> PROBLEM DESCRIPTION: Among the entries below, please repeat exactly and only the lines from the line containing "w) = heap w" to the line containing "before ∧ x ≠ sid).", both lines included.

> SUPPLIED RECORDS:
>>>>>
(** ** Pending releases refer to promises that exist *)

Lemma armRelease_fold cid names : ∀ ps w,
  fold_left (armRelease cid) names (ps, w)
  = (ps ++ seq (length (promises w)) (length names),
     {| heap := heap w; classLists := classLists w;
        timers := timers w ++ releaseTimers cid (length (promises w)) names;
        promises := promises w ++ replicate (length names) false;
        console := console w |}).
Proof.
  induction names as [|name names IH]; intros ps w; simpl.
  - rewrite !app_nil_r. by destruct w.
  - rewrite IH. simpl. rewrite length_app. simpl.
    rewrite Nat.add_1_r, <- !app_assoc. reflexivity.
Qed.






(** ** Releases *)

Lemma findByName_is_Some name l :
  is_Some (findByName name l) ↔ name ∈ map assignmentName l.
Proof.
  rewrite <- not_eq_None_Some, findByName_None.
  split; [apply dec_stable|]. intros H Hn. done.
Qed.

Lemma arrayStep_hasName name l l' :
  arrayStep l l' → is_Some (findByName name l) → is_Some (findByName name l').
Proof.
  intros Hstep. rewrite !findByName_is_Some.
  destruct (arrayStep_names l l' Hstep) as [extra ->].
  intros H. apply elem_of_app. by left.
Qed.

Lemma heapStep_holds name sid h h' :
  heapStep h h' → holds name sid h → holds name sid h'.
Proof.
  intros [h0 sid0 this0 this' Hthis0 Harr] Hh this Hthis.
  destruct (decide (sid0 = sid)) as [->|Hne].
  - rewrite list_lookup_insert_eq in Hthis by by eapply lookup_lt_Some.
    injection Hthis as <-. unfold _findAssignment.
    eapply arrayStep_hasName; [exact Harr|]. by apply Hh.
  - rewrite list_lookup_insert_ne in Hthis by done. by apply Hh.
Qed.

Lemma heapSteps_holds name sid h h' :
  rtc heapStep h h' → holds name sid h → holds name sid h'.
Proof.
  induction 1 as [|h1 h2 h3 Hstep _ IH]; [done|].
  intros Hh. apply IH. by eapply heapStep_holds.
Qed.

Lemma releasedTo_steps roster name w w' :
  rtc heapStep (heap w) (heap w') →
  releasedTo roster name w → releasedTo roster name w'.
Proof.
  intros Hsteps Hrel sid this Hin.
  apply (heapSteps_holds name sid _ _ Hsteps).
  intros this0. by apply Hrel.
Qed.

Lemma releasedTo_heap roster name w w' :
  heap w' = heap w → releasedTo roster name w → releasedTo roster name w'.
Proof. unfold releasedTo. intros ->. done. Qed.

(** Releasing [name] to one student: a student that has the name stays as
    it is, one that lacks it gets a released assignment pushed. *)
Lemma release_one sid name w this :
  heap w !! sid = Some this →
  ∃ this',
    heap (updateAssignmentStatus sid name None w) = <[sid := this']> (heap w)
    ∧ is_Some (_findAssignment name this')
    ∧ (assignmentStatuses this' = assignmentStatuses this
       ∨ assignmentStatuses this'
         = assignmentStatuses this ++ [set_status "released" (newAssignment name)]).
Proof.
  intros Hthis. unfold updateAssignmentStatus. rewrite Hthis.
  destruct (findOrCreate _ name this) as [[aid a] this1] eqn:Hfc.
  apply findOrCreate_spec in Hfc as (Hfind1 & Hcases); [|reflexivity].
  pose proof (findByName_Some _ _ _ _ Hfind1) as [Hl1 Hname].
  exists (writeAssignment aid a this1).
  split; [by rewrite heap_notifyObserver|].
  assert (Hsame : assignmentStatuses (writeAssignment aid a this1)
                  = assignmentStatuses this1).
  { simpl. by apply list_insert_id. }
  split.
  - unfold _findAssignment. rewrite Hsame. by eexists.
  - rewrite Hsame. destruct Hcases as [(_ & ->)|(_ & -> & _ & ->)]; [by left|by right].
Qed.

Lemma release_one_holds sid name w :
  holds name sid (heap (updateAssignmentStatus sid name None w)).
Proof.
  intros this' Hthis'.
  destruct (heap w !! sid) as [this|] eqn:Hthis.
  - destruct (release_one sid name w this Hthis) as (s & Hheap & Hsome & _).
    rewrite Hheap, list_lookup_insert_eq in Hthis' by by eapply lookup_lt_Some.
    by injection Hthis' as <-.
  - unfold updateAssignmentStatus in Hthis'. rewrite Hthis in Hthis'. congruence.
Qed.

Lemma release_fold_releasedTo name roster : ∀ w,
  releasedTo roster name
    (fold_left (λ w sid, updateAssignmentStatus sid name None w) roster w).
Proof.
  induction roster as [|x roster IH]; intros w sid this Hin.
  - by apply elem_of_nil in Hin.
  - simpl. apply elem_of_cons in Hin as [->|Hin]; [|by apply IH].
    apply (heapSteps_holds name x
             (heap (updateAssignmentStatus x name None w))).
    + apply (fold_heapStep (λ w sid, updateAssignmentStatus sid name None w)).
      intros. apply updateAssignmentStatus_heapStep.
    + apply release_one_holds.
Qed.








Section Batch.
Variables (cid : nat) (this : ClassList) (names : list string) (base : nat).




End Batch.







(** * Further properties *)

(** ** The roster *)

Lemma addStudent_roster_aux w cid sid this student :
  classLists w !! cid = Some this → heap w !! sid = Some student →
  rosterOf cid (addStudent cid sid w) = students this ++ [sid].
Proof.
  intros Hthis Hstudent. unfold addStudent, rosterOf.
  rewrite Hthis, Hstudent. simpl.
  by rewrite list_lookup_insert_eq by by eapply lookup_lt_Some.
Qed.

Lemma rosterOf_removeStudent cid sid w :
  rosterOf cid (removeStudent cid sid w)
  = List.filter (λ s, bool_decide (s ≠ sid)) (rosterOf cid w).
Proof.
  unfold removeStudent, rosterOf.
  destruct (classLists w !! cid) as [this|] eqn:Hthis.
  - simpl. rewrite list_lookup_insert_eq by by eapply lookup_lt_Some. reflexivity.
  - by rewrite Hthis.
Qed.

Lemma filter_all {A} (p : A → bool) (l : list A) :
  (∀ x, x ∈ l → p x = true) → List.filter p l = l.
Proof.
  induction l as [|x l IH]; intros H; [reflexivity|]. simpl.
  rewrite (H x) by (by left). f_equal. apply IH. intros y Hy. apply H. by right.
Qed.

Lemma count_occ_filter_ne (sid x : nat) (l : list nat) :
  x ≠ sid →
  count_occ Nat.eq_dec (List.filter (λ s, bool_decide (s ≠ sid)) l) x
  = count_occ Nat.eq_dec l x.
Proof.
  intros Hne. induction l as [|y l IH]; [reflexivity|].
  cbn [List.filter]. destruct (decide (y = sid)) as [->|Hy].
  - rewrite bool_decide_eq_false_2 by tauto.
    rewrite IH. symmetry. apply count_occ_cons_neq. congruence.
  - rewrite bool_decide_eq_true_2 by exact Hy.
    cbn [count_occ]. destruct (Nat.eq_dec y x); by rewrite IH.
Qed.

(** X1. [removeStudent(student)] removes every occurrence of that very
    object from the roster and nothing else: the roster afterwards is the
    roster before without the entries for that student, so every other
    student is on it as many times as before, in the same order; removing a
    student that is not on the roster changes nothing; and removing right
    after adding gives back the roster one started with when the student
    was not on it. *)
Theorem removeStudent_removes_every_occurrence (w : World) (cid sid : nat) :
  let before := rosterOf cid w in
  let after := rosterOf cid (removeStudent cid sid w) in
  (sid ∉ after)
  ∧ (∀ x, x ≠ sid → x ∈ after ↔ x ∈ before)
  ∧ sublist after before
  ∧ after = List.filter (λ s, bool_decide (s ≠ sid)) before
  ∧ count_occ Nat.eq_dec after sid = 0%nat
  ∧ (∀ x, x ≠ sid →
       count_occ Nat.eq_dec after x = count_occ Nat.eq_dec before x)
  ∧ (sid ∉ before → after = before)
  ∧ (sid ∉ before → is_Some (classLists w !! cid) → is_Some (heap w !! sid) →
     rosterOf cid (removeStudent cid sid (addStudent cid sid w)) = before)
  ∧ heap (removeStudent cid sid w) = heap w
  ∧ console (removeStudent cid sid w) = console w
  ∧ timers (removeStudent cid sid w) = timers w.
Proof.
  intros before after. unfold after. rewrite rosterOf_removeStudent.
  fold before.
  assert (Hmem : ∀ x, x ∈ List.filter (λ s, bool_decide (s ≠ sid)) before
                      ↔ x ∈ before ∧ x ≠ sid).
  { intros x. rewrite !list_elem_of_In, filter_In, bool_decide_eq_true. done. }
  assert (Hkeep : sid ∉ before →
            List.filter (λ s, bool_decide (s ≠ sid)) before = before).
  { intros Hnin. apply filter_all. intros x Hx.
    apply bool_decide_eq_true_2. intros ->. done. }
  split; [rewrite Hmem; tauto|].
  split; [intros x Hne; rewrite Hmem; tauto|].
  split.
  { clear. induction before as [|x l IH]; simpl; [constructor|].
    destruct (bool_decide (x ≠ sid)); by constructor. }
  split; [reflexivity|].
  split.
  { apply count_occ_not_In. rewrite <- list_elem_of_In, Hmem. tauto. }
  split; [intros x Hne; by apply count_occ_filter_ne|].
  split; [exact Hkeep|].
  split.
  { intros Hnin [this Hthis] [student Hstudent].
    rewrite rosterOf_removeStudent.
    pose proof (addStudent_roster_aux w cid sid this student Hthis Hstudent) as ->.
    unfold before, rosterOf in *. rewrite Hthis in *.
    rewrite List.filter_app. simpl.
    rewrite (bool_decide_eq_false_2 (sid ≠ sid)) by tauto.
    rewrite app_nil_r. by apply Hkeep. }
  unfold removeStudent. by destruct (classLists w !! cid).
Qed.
<<<<<
> REPLY TO THE TASK:
  ∧ heap (removeStudent cid sid w) = heap w
  ∧ console (removeStudent cid sid w) = console w
  ∧ timers (removeStudent cid sid w) = timers w.
Proof.
  intros before after. unfold after. rewrite rosterOf_removeStudent.
  fold before.
  assert (Hmem : ∀ x, x ∈ List.filter (λ s, bool_decide (s ≠ sid)) before
                      ↔ x ∈ before ∧ x ≠ sid).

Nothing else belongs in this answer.